A Ivrea cresce l’attenzione sull’utilizzo dei monopattini elettrici. Nei primi cinque mesi del 2026 la Polizia Locale ha già elevato trenta sanzioni, avvicinandosi al totale registrato nell’intero 2025. Un dato che riflette sia l’intensificazione dei controlli sia le novità introdotte dal nuovo Codice della Strada.
Monopattini elettrici sempre più diffusi, ma anche sempre più sotto osservazione. A Ivrea, nei primi cinque mesi del 2026, la Polizia Locale ha già contestato trenta violazioni, un numero che si avvicina alle 45 multe elevate durante tutto il 2025, segnale di una maggiore attività di controllo e dell’entrata in vigore delle nuove disposizioni previste dal Codice della Strada.
Tra le infrazioni più frequentemente riscontrate figurano la circolazione senza casco, il trasporto di un passeggero sul mezzo e altre violazioni delle norme che disciplinano la micromobilità urbana. Comportamenti che, oltre a essere vietati, aumentano sensibilmente il rischio di incidenti per conducenti e pedoni.

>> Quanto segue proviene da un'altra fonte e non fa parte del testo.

Lemma idt_init_wires (s : mach (H := H)) :
  tables_sized s -> (48 <= length stubs)%nat ->
  exists s', idt_init idt_addr stubs s = Ret tt s' /\ tables_sized s' /\ if_flag s' = true /\
    idtr s' = Some (16 * IDT_MAX_DESCRIPTORS - 1, idt_addr) /\ (forall v, 0 <= v < 48 -> wired s' v) /\
    (forall v, 48 <= v -> idt s' !! Z.to_nat v = idt s !! Z.to_nat v /\ vectors s' !! Z.to_nat v = vectors s !! Z.to_nat v) /\
    mkbd s' = mkbd s /\ mclk s' = mclk s /\ isr_delta s' = isr_delta s.
Proof.
  intros [Hi Hv] Hs. apply wp_ret_unit. unfold idt_init. apply wp_bind.
  set (I := fun (i : Z) (s' : mach (H := H)) => tables_sized s' /\ (forall v, 0 <= v < i -> wired s' v) /\
    (forall v, i <= v -> idt s' !! Z.to_nat v = idt s !! Z.to_nat v /\ vectors s' !! Z.to_nat v = vectors s !! Z.to_nat v) /\
    mkbd s' = mkbd s /\ mclk s' = mclk s /\ isr_delta s' = isr_delta s).
  eapply wp_mono; [apply (wp_for_range I)|].
  - vm_compute. discriminate.
  - unfold I. split; [done|]. split; [intros v ?; lia|]. by split.
  - intros j s1 Hj ([Hi1 Hv1] & Hw & Ho & Hk). change (IDT_CPU_EXCEPTION_COUNT + IDT_HDW_INTERRUPT_COUNT) with 48 in Hj.
    destruct (lookup_lt_is_Some_2 stubs (Z.to_nat j) ltac:(lia)) as [isr Hl]. unfold stub. rewrite Hl.
    rewrite (bind_Ret _ _ _ isr s1) by done.
    replace (if 32 <=? j then idt_set_descriptor j isr IDT_DESCRIPTOR_EXTERNAL 1 else idt_set_descriptor j isr IDT_DESCRIPTOR_EXCEPTION 1)
      with (idt_set_descriptor (H := H) j isr IDT_DESCRIPTOR_EXTERNAL 1) by (by destruct (32 <=? j)).
    unfold idt_set_descriptor. rewrite bind_modify. unfold mark_vector, modify, I, wired, tables_sized. cbn.
    rewrite !length_insert. split; [done|]. split; [|split; [|done]].
    + intros v Hvj. destruct (decide (v = j)) as [->|Hne]; [exists isr; rewrite !insert_new by lia; done|].
      rewrite !insert_old by lia. apply Hw. lia.
    + intros v Hvj. rewrite !insert_old by lia. apply Ho. lia.
  - intros [] s1 (Ht & Hw & Ho & Hk). unfold idt_reload. rewrite bind_modify. cbn.
    split; [exact Ht|]. split; [done|]. split; [done|]. split; [exact Hw|]. split; [exact Ho|exact Hk].
Qed.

Le novità normative stanno cambiando in modo significativo il quadro regolamentare. Dal mese di maggio è infatti entrato in vigore l’obbligo del contrassegno identificativo per i monopattini elettrici. In molti casi gli utenti non ne sono ancora in possesso a causa dell’elevato numero di richieste registrate a livello nazionale, ma è sufficiente dimostrare di averne effettuato la prenotazione per evitare contestazioni. Inoltre, da metà luglio scatterà anche l’obbligo di copertura assicurativa.
Le regole prevedono inoltre l’uso obbligatorio del casco per tutti i conducenti, il divieto assoluto di viaggiare in due sullo stesso mezzo e limitazioni precise sulle aree in cui è consentita la circolazione. Chi non rispetta tali disposizioni può andare incontro a sanzioni economiche anche rilevanti.
L’incremento dei controlli nasce dall’esigenza di garantire maggiore sicurezza sulle strade cittadine, soprattutto in un contesto in cui i monopattini sono diventati una presenza quotidiana nel traffico urbano. L’obiettivo delle forze dell’ordine non è soltanto repressivo, ma anche educativo: favorire una maggiore consapevolezza nell’utilizzo di un mezzo pratico e sostenibile che, se impiegato in modo scorretto, può trasformarsi in un pericolo per chi lo guida e per gli altri utenti della strada.